Trifon Korobeynikov (Трифон Коробейников; died after 1594) was a 16th-century merchant and traveller from Moscow.

Korobeynikov made two visits to Palestine, Mount Athos and İstanbul, in 1582-84 and 1594-94 on assignments of tsars Ivan IV and Feodor I.

His account of his travels was published in 1594, as Описание пути от Москвы до Царьграда ("Description of the journey from Moscow to Constantinople")
Also in 1594, he also co-authored a Moscow government report (Отчет московскому правительству) on financial affairs.

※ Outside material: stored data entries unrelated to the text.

Lemma failed_date_logged_and_skipped_witness :
  exists pre, (pre = [] \/ exists q, pre = [EQuery q]) /\
    run_dates sample_remote ((2016, 2, 30) :: [(2016, 3, 1)]) empty_state
    = run_dates sample_remote [(2016, 3, 1)]
        (mkstate (files empty_state)
           (events empty_state ++ pre
              ++ [EPrint (error_line 2016 2 30 "day is out of range for month")])).
Proof.
  apply failed_date_logged_and_skipped. left. reflexivity.
Defined.

(** C4: the files a run writes are a function of the remote responses
    only: two runs over the same dates with the same responses leave the
    same content at every path the run writes, whatever was on disk before,
    and running again over the output of a run changes no file. *)
Theorem rerun_overwrites_identically (remote : query -> result (list feature))
  (ys ms ds : list Z) (st : state) (p : string) :
  files (date_loops remote ys ms ds (date_loops remote ys ms ds st)) p
    = files (date_loops remote ys ms ds st) p /\
  (forall st' : state,
     files (date_loops remote ys ms ds empty_state) p <> None ->
     files (date_loops remote ys ms ds st') p = files (date_loops remote ys ms ds st) p).
Proof.
  split; [|intros st' Hw]; rewrite !date_loops_run_dates in *;
    set (l := dates_of ys ms ds) in *.
  - rewrite !(proj1 (run_dates_frame remote l _)). unfold overlay.
    rewrite (proj1 (run_dates_frame remote l st)). unfold overlay.
    destruct (files (run_dates remote l empty_state) p); reflexivity.
  - rewrite !(proj1 (run_dates_frame remote l _)). unfold overlay.
    destruct (files (run_dates remote l empty_state) p); [reflexivity|].
    contradiction.
Qed.

(** C5 fails at the last date Python represents: [date(9999, 12, 31)] is
    valid but adding one day raises [OverflowError]. *)
Lemma create_image_last_date_raises :
  mk_date 9999 12 31 = Ok (mkdate 9999 12 31) /\
  create_image 9999 12 31 selected_bands = Err "date value out of range"%string.
Proof. split; reflexivity. Qed.

(** C5 (amended): for every valid date other than 9999-12-31 and every band
    list, [create_image] returns the request built by: filtering the
    collection to [start, start + 1 day) (the end being the next valid
    calendar date), taking the first image, reprojecting it to EPSG:4326 at
    4000 m, selecting the bands, unmasking with [-9999], clipping to the
    region shapefile, and setting the metadata tags. *)
Theorem create_image_steps (y m d : Z) (bands : list string) (start : date) :
  mk_date y m d = Ok start -> (y, m, d) <> (9999, 12, 31) ->
  exists end_,
    add_one_day start = Ok end_ /\
    mk_date (year end_) (month end_) (day end_) = Ok end_ /\
    create_image y m d bands
    = Ok (SetProps
            (Clip
               (Unmask
                  (Select
                     (Reproject
                        (First (FilterDate (ImageCollection smap_asset)
                                           (isoformat start) (isoformat end_)))
                        "EPSG:4326" 4000)
                     bands)
                  (-9999) true)
               final_shp)
            [("year", PInt y); ("month", PInt m); ("day", PInt d);
             ("system:time_start", PMillis (isoformat start));
             ("system:time_end", PMillis (isoformat end_))]%string).
Proof.
  intros Hmk Hlast. unfold create_image. rewrite Hmk.
  revert Hmk. unfold mk_date, MINYEAR, MAXYEAR.
  destruct ((1 <=? y) && (y <=? 9999)) eqn:Hy; [|discriminate].
  destruct ((1 <=? m) && (m <=? 12)) eqn:Hm; [|discriminate].
  destruct ((1 <=? d) && (d <=? days_in_month y m)) eqn:Hd; [|discriminate].
  intros Hs. injection Hs as <-. cbn [negb].
  apply andb_prop in Hy, Hm, Hd. rewrite !Z.leb_le in Hy, Hm, Hd.
  assert (Hdim : 28 <= days_in_month y m <= 31).
  { unfold days_in_month. destruct (m =? 2); [destruct (is_leap y); lia|].
    destruct (_ || _); lia. }
  unfold add_one_day, MAXYEAR. cbn [year month day].
  destruct (d <? days_in_month y m) eqn:H1.
  - apply Z.ltb_lt in H1. eexists. split; [reflexivity|]. split; [|reflexivity].
    cbn [year month day].
    replace ((1 <=? y) && (y <=? 9999)) with true by (symmetry; apply andb_true_intro; split; apply Z.leb_le; lia).
    replace ((1 <=? m) && (m <=? 12)) with true by (symmetry; apply andb_true_intro; split; apply Z.leb_le; lia).
    replace ((1 <=? d + 1) && (d + 1 <=? days_in_month y m)) with true by (symmetry; apply andb_true_intro; split; apply Z.leb_le; lia).
    reflexivity.
  - destruct (m <? 12) eqn:H2.
    + apply Z.ltb_lt in H2. eexists. split; [reflexivity|]. split; [|reflexivity].
      cbn [year month day].
      assert (Hdim' : 28 <= days_in_month y (m + 1)).
      { unfold days_in_month. destruct (m + 1 =? 2); [destruct (is_leap y); lia|].
        destruct (_ || _); lia. }
      replace ((1 <=? y) && (y <=? 9999)) with true by (symmetry; apply andb_true_intro; split; apply Z.leb_le; lia).
      replace ((1 <=? m + 1) && (m + 1 <=? 12)) with true by (symmetry; apply andb_true_intro; split; apply Z.leb_le; lia).
      replace ((1 <=? 1) && (1 <=? days_in_month y (m + 1))) with true by (symmetry; apply andb_true_intro; split; apply Z.leb_le; lia).
      reflexivity.
    + apply Z.ltb_ge in H1, H2.
      assert (m = 12) by lia. subst m.
      assert (d = 31) by (unfold days_in_month in *; cbn in *; lia). subst d.
      destruct (y <? 9999) eqn:H3.
      * apply Z.ltb_lt in H3. eexists. split; [reflexivity|]. split; [|reflexivity].
        cbn [year month day].
        replace ((1 <=? y + 1) && (y + 1 <=? 9999)) with true by (symmetry; apply andb_true_intro; split; apply Z.leb_le; lia).
        reflexivity.
      * apply Z.ltb_ge in H3. exfalso. apply Hlast. assert (y = 9999) by lia. subst y. reflexivity.
Qed.

Lemma create_image_steps_witness :
  exists end_,
    add_one_day (mkdate 2016 2 29) = Ok end_ /\
    mk_date (year end_) (month end_) (day end_) = Ok end_ /\
    create_image 2016 2 29 selected_bands
    = Ok (SetProps
            (Clip
               (Unmask
                  (Select
                     (Reproject
                        (First (FilterDate (ImageCollection smap_asset)
                                           (isoformat (mkdate 2016 2 29)) (isoformat end_)))
                        "EPSG:4326" 4000)
                     selected_bands)
                  (-9999) true)
               final_shp)
            [("year", PInt 2016); ("month", PInt 2); ("day", PInt 29);
             ("system:time_start", PMillis (isoformat (mkdate 2016 2 29)));
             ("system:time_end", PMillis (isoformat end_))]%string).
Proof.
  apply create_image_steps; [reflexivity | discriminate].
Defined.

(** the [np.save] calls among some events *)
Definition saves (evs : list event) : list (string * ndarray) :=
  flat_map (fun ev => match ev with ESave p a => [(p, a)] | _ => [] end) evs.

(** C7: a successful iteration calls [np.save] exactly once per band of
    [final_bands], at distinct paths built from the filename template, in
    which the month and day take exactly two characters. *)
Theorem one_save_per_band (remote : query -> result (list feature))
  (st : state) (y m d : Z) (q : query) (features : list feature) :
  query_of y m d = Ok q -> remote q = Ok features ->
  exists evs,
    events (iteration remote st y m d) = events st ++ evs /\
    saves evs = map (fun b => (out_path y m d b, band_array features b)) final_bands /\
    NoDup (map (out_path y m d) final_bands) /\
    (forall b, out_path y m d b
       = ("/home/olivia/Flash_Droughts_Wildfires/SMAP_GEE/data/processed_"
          ++ py_str y ++ "_" ++ fmt0 2 m ++ "_" ++ fmt0 2 d ++ "_" ++ b
          ++ "_array.npy")%string) /\
    String.length (fmt0 2 m) = 2%nat /\ String.length (fmt0 2 d) = 2%nat.
Proof.
  intros Hq Hr.
  destruct (query_of_valid y m d q Hq) as (_ & Hm & Hd).
  pose proof (days_in_month_le y m).
  rewrite (iteration_ok remote st y m d q features Hq Hr). cbn [events].
  eexists. split; [reflexivity|]. split; [reflexivity|]. split; [|split; [reflexivity|]].
  - rewrite final_bands_eq. cbn [map]. constructor.
    + intros [Heq|[]]. apply (out_path_bands_differ y m d). symmetry. exact Heq.
    + constructor; [intros []|constructor].
  - split; apply fmt0_2_length; lia.
Qed.

Lemma one_save_per_band_witness :
  exists evs,
    events (iteration sample_remote empty_state 2016 1 1) = events empty_state ++ evs /\
    saves evs = map (fun b => (out_path 2016 1 1 b, band_array sample_features b)) final_bands /\
    NoDup (map (out_path 2016 1 1) final_bands) /\
    (forall b, out_path 2016 1 1 b
       = ("/home/olivia/Flash_Droughts_Wildfires/SMAP_GEE/data/processed_"
          ++ py_str 2016 ++ "_" ++ fmt0 2 1 ++ "_" ++ fmt0 2 1 ++ "_" ++ b
          ++ "_array.npy")%string) /\
    String.length (fmt0 2 1) = 2%nat /\ String.length (fmt0 2 1) = 2%nat.
Proof.
  eapply one_save_per_band; reflexivity.
Defined.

His travel account was re-published in 1783, under the title of "The Travels of a Moscow Merchant, Trifon Korobeynikov, and His Comrades to Jerusalem, Egypt, and Mount Sinai in 1583" (Трифона Коробейникова, московского купца, с товарищи, путешествие во Иерусалим, Египет и к Синайской горе в 1583 г.) and was frequently reprinted (Saint Petersburg: 1786, 1803, 1810, 1834, 1837, 1838, 1841, 1846, 1847, Moscow 1851, 1852, 1853, 1854, 1859, 1866, 1869, 1870, 1871, 1873, 1874, 1875, 1876, 1878, 1879, 1881, 1882, 1886, 1888).